(* ===== verification/AccessLog.v ===== *)
(** The access log of the server ([writeAccessLog] in [src/server/server.go]): two
    variables shared by the goroutines that serve requests, without a lock. The
    function as it runs alone, and the same function one access at a time. *)
From S2P Require Import Prelude.
From stdpp Require Import relations.
#[local] Open Scope Z_scope.

(** [accessLog] is a handle, that is a position in the file; [log_file] is what the
    file at [AccessLogPath] contains, if there is one; [console] are the
    formats [RootLogger] was asked to print instead: the line is the format of an
    [Infof] without arguments, so a percent sign in it is not printed as it is. *)
Record LogState := mkLogState {
  log_file : option (list Z);
  accessLog : option nat;
  attemptedAccessLogOpen : bool;
  console : list (list Z);
}.

(** What the operating system answers: whether [os.Create] fails, and whether a
    write fails, and after how many bytes. *)
Record answers := mkAnswers { create_fails : bool; write_fails : option nat }.
Definition no_failure : answers := mkAnswers false None.

Definition set_accessLog (h : option nat) (s : LogState) : LogState :=
  mkLogState (log_file s) h (attemptedAccessLogOpen s) (console s).
Definition set_attempted (b : bool) (s : LogState) : LogState :=
  mkLogState (log_file s) (accessLog s) b (console s).
Definition print (line : list Z) (s : LogState) : LogState :=
  mkLogState (log_file s) (accessLog s) (attemptedAccessLogOpen s) (console s ++ [line]).

(** A write at a position of a file. *)
Definition write_at (pos : nat) (p content : list Z) : list Z :=
  take pos (content ++ zeros (pos - length content)) ++ p ++ drop (pos + length p) content.

(** [accessLog, err = os.Create(path)]: an empty file, or no handle. *)
Definition create (a : answers) (s : LogState) : bool * LogState :=
  if create_fails a then (false, set_accessLog None s)
  else (true, mkLogState (Some []) (Some 0%nat) (attemptedAccessLogOpen s) (console s)).

(** [accessLog.Write(line)]: a write through no handle fails. *)
Definition write_line (a : answers) (line : list Z) (s : LogState) : bool * LogState :=
  match accessLog s with
  | None => (false, s)
  | Some pos =>
      let p := match write_fails a with Some n => take n line | None => line end in
      (bool_decide (write_fails a = None),
       mkLogState (Some (write_at pos p (default [] (log_file s)))) (Some (pos + length p)%nat)
         (attemptedAccessLogOpen s) (console s))
  end.

(** ** The function *)

(** [noPath]: [len(appConfig.AccessLogPath) == 0]. *)
Definition writeAccessLog (noPath : bool) (a : answers) (logLine : list Z) (s : LogState) : LogState :=
  let write_or_close s :=
    match write_line a logLine s with
    | (true, s) => s
    | (false, s) => set_accessLog None s
    end in
  match accessLog s with
  | None =>
      if noPath || attemptedAccessLogOpen s then print logLine s
      else
        let '(ok, s) := create a s in
        let s := set_attempted true s in
        if ok then write_or_close s else s
  | Some _ => write_or_close s
  end.

(** ** One access at a time *)

(** Where a goroutine is: what it does next. *)
Inductive pc :=
| CheckLog (line : list Z)
| CheckAttempted (line : list Z)
| CreateLog (line : list Z)
| MarkAttempted (line : list Z) (ok : bool)
| WriteLine (line : list Z)
| ForgetLog
| Done.

#[export] Instance pc_eq_dec : EqDecision pc.
Proof. solve_decision. Defined.

Definition access (noPath : bool) (a : answers) (p : pc) (s : LogState) : pc * LogState :=
  match p with
  | CheckLog l => (match accessLog s with None => CheckAttempted l | Some _ => WriteLine l end, s)
  | CheckAttempted l =>
      if noPath || attemptedAccessLogOpen s then (Done, print l s) else (CreateLog l, s)
  | CreateLog l => let '(ok, s) := create a s in (MarkAttempted l ok, s)
  | MarkAttempted l ok => (if ok then WriteLine l else Done, set_attempted true s)
  | WriteLine l => let '(ok, s) := write_line a l s in (if ok then Done else ForgetLog, s)
  | ForgetLog => (Done, set_accessLog None s)
  | Done => (Done, s)
  end.

(** A step of the server: any goroutine makes an access. *)
Inductive step (noPath : bool) : list pc * LogState -> list pc * LogState -> Prop :=
| step_access ps s i a p p' s' :
    ps !! i = Some p -> p <> Done -> access noPath a p s = (p', s') ->
    step noPath (ps, s) (<[i := p']> ps, s').

(** ** Theorems *)

(** [runs p s s']: alone, with these answers, a goroutine at [p] gets from [s] to [s']. *)
Inductive runs (noPath : bool) (a : answers) : pc -> LogState -> LogState -> Prop :=
| runs_done s : runs noPath a Done s s
| runs_access p s s' :
    p <> Done -> runs noPath a (access noPath a p s).1 (access noPath a p s).2 s' -> runs noPath a p s s'.
Lemma same_result_fail dest breaks w (remote local : outcome unit * World) :
  remote.1 <> Ok tt -> local.1 <> Ok tt -> files remote.2 = files w -> same_result dest breaks w remote local.
Proof. intros Hr Hl Hf. split_and!; tauto. Qed.

Context (fuel : nat) (now : Z) (appConfig : AppConfig) (srv : World) (chunk : nat) (breaks : option nat).
Context (base : string) (url : URL) (token : string).
Hypothesis Hbase : url_Parse base = Ok url.
Hypothesis Hhost : u_Host url <> "".
Hypothesis Hpath : u_Path url = "" \/ u_Path url = "/".
Hypothesis Hurl : url_Parse (url_String (signing_url token url)) = Ok (signing_url token url).
Hypothesis Htoken : token = ApiSigningToken appConfig.

Abbreviation do := (serve Quote serverStart AppVersion GitRef fuel now appConfig srv chunk breaks).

-.-.-

Your assignment: From the entries above, extract each line containing "without".

Exercise answer:
    variables shared by the goroutines that serve requests, without a lock. The
    [Infof] without arguments, so a percent sign in it is not printed as it is. *)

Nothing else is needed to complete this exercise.